* **Materials provided**
(** [open] on a file that passes the checks. *)
Lemma open_accepted (content : bytes) (s0 : DCIMGFile) :
  open_accepts content ->
  open_ content s0 = (Ok tt, opened_state content s0).
Proof.
  intros (Hlen & Hmagic & Hsess & Hbd & Hrow & Himg).
  set (fh := decode_file_hdr (take 72 content)) in *.
  set (sh := decode_sess_hdr (peek content (fh_header_size fh) 80)) in *.
  assert (take 5 content = b_ "DCIMG") as H5.
  { replace (take 5 content) with (take 5 (take 8 content))
      by (rewrite take_take; reflexivity).
    rewrite Hmagic. reflexivity. }
  assert (0 <= fh_header_size fh < 2 ^ 32) as Hhs by (apply (ufield_bound _ 40 4)).
  rewrite open_split_file_header.
  pose proof (open_file_header_eval content s0 Hlen H5) as Hfile.
  rewrite Hmagic in Hfile.
  replace (S_eq (b_ "DCIMG" ++ zeros_bytes 3) (b_ "DCIMG")) with true in Hfile
    by (vm_compute; reflexivity).
  cbv zeta in Hfile. rewrite (bind_Ok _ _ _ _ _ Hfile).
  set (s1 := set_file_header [decode_file_hdr (take 72 content)] _).
  assert (read_sess_header s1
          = (Ok tt, set_sess_header [sh]
                      (set_sess_header [decode_sess_hdr (zeros_bytes 80)] s1)))
    as Hread.
  { rewrite (read_sess_header_eval s1 content fh []) by reflexivity.
    cbv zeta. fold fh. rewrite py_slice_in_range by lia.
    replace (Z.to_nat (fh_header_size fh + 80 - fh_header_size fh)) with 80%nat by lia.
    rewrite fromstring_whole; [reflexivity | lia |].
    rewrite length_take, length_drop. lia. }
  rewrite (bind_Ok _ _ _ _ _ Hread).
  set (s2 := set_sess_header [sh] _).
  assert (set_pixel_dtype s2
          = (Ok tt, set_dtype (if sh_byte_depth sh =? 1 then uint8 else uint16) s2))
    as Hset.
  { rewrite (set_pixel_dtype_eval s2 (sh_byte_depth sh) eq_refl).
    destruct Hbd as [-> | ->]; reflexivity. }
  rewrite (bind_Ok _ _ _ _ _ Hset).
  rewrite (check_sizes_eval _ (sh_bytes_per_row sh) (sh_byte_depth sh)
             (sh_ysize sh) (sh_bytes_per_img sh)) by reflexivity.
  rewrite <- Hrow, <- Himg, !Z.eqb_refl. reflexivity.
Qed.

(** What a successful [open] tells of the bytes of the file. *)
Lemma open_Ok_accepts (content : bytes) (s0 s : DCIMGFile) :
  open_ content s0 = (Ok tt, s) -> open_accepts content.
Proof.
  intros Hopen.
  destruct (decide (content = [])) as [-> | Hc];
    [rewrite open_empty in Hopen; discriminate Hopen |].
  destruct (decide (py_slice content 0 5 = b_ "DCIMG")) as [Hmagic | Hne].
  2: { rewrite (open_closed_mapping content s0 Hc Hne) in Hopen. discriminate Hopen. }
  rewrite open_split_file_header in Hopen.
  apply bind_Ok_inv in Hopen. destruct Hopen as ([] & s1 & Hfile & Hopen).
  apply bind_Ok_inv in Hopen. destruct Hopen as ([] & s2 & Hsess & Hopen).
  apply bind_Ok_inv in Hopen. destruct Hopen as ([] & s3 & Hdtype & Hsizes).
  rewrite (open_file_header_nonempty content Hc) in Hfile.
  unfold bytes_eqb in Hfile.
  rewrite bool_decide_true in Hfile by exact Hmagic.
  unfold close, update, bind in Hfile. cbn [negb] in Hfile.
  rewrite (read_file_header_eval _ content) in Hfile by reflexivity.
  cbv zeta in Hfile.
  destruct (fromstring decode_file_hdr 72 (py_slice content 0 72)) as [fhs | e |] eqn:Hfs;
    try discriminate.
  apply fromstring_short in Hfs; [| lia | rewrite py_slice_length by lia; lia].
  destruct Hfs as [[_ ->] | [Hraw ->]]; [discriminate |].
  rewrite py_slice_length in Hraw by lia.
  assert (72 <= length content)%nat as Hlen by lia.
  rewrite py_slice_in_range in Hfile by lia.
  change (Z.to_nat (72 - 0)) with 72%nat in Hfile.
  change (Z.to_nat 0) with 0%nat in Hfile. rewrite drop_0 in Hfile.
  set (fh := decode_file_hdr (take 72 content)) in *.
  cbn [file_format_matches map array_truth] in Hfile.
  assert (fh_file_format fh = take 8 content) as Hff.
  { unfold fh. cbn [decode_file_hdr fh_file_format]. unfold field.
    rewrite drop_0, take_take. reflexivity. }
  rewrite Hff in Hfile.
  assert (take 5 content = b_ "DCIMG") as H5.
  { rewrite <- Hmagic, py_slice_in_range by lia. reflexivity. }
  assert (take 8 content = b_ "DCIMG" ++ zeros_bytes 3) as H8.
  { rewrite (take_8_magic content) by (lia || exact H5).
    rewrite (take_8_magic content) in Hfile by (lia || exact H5).
    rewrite S_eq_magic in Hfile.
    assert (length (take 3 (drop 5 content)) = 3%nat) as Hpad
      by (rewrite length_take, length_drop; lia).
    rewrite Hpad in Hfile.
    destruct (decide (take 3 (drop 5 content) = zeros_bytes 3)) as [-> | Hpadne];
      [reflexivity |].
    rewrite bool_decide_false in Hfile by exact Hpadne. discriminate. }
  rewrite H8 in Hfile.
  replace (S_eq (b_ "DCIMG" ++ zeros_bytes 3) (b_ "DCIMG")) with true in Hfile
    by (vm_compute; reflexivity).
  injection Hfile as <-.
  assert (0 <= fh_header_size fh < 2 ^ 32) as Hhs by (apply (ufield_bound _ 40 4)).
  rewrite (read_sess_header_eval _ content fh []) in Hsess by reflexivity.
  cbv zeta in Hsess.
  set (raw := py_slice content (fh_header_size fh) (fh_header_size fh + 80)) in *.
  destruct (fromstring decode_sess_hdr 80 raw) as [shs | e |] eqn:Hfs; try discriminate.
  injection Hsess as <-.
  apply fromstring_short in Hfs;
    [| lia | unfold raw; rewrite py_slice_length by lia; lia].
  destruct Hfs as [[_ ->] | [Hraw2 ->]].
  { unfold set_pixel_dtype, bind, read, byte_depth, first_elem in Hdtype.
    cbn [sess_header set_sess_header] in Hdtype. discriminate. }
  unfold raw in Hraw2. rewrite py_slice_length in Hraw2 by lia.
  assert (fh_header_size fh + 80 <= Z.of_nat (length content)) as Hin by lia.
  assert (raw = peek content (fh_header_size fh) 80) as Hpeek.
  { unfold raw, peek. rewrite py_slice_in_range by lia. do 2 f_equal. lia. }
  rewrite Hpeek in *.
  set (sh := decode_sess_hdr (peek content (fh_header_size fh) 80)) in *.
  match type of Hdtype with set_pixel_dtype ?st = _ =>
    rewrite (set_pixel_dtype_eval st (sh_byte_depth sh) eq_refl) in Hdtype
  end.
  assert (sh_byte_depth sh = 1 \/ sh_byte_depth sh = 2) as Hbd.
  { destruct (Z.eqb_spec (sh_byte_depth sh) 1); [left; assumption |].
    destruct (Z.eqb_spec (sh_byte_depth sh) 2); [right; assumption | discriminate]. }
  assert (sess_header s3 = Some [sh]) as Hs3.
  { destruct (sh_byte_depth sh =? 1); [injection Hdtype as <-; reflexivity |].
    destruct (sh_byte_depth sh =? 2); [injection Hdtype as <-; reflexivity |].
    discriminate. }
  rewrite (check_sizes_eval s3 (sh_bytes_per_row sh) (sh_byte_depth sh)
             (sh_ysize sh) (sh_bytes_per_img sh)) in Hsizes
    by (unfold bytes_per_row, byte_depth, ysize, bytes_per_img, first_elem;
        rewrite Hs3; reflexivity).
  destruct (Z.eqb_spec (sh_bytes_per_row sh) (wrap32 (sh_byte_depth sh * sh_ysize sh)))
    as [Hrow | Hrow]; [| discriminate].
  destruct (Z.eqb_spec (sh_bytes_per_img sh) (wrap32 (sh_bytes_per_row sh * sh_ysize sh)))
    as [Himg | Himg]; [| discriminate].
  unfold open_accepts. fold fh. cbv zeta. fold sh.
  repeat split; assumption.
Qed.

* **Task requirements**
Give back exactly the lines of the listing above, starting with its first line and ending with the line that holds "(take 8 content))".

* **Result**
(** [open] on a file that passes the checks. *)
Lemma open_accepted (content : bytes) (s0 : DCIMGFile) :
  open_accepts content ->
  open_ content s0 = (Ok tt, opened_state content s0).
Proof.
  intros (Hlen & Hmagic & Hsess & Hbd & Hrow & Himg).
  set (fh := decode_file_hdr (take 72 content)) in *.
  set (sh := decode_sess_hdr (peek content (fh_header_size fh) 80)) in *.
  assert (take 5 content = b_ "DCIMG") as H5.
  { replace (take 5 content) with (take 5 (take 8 content))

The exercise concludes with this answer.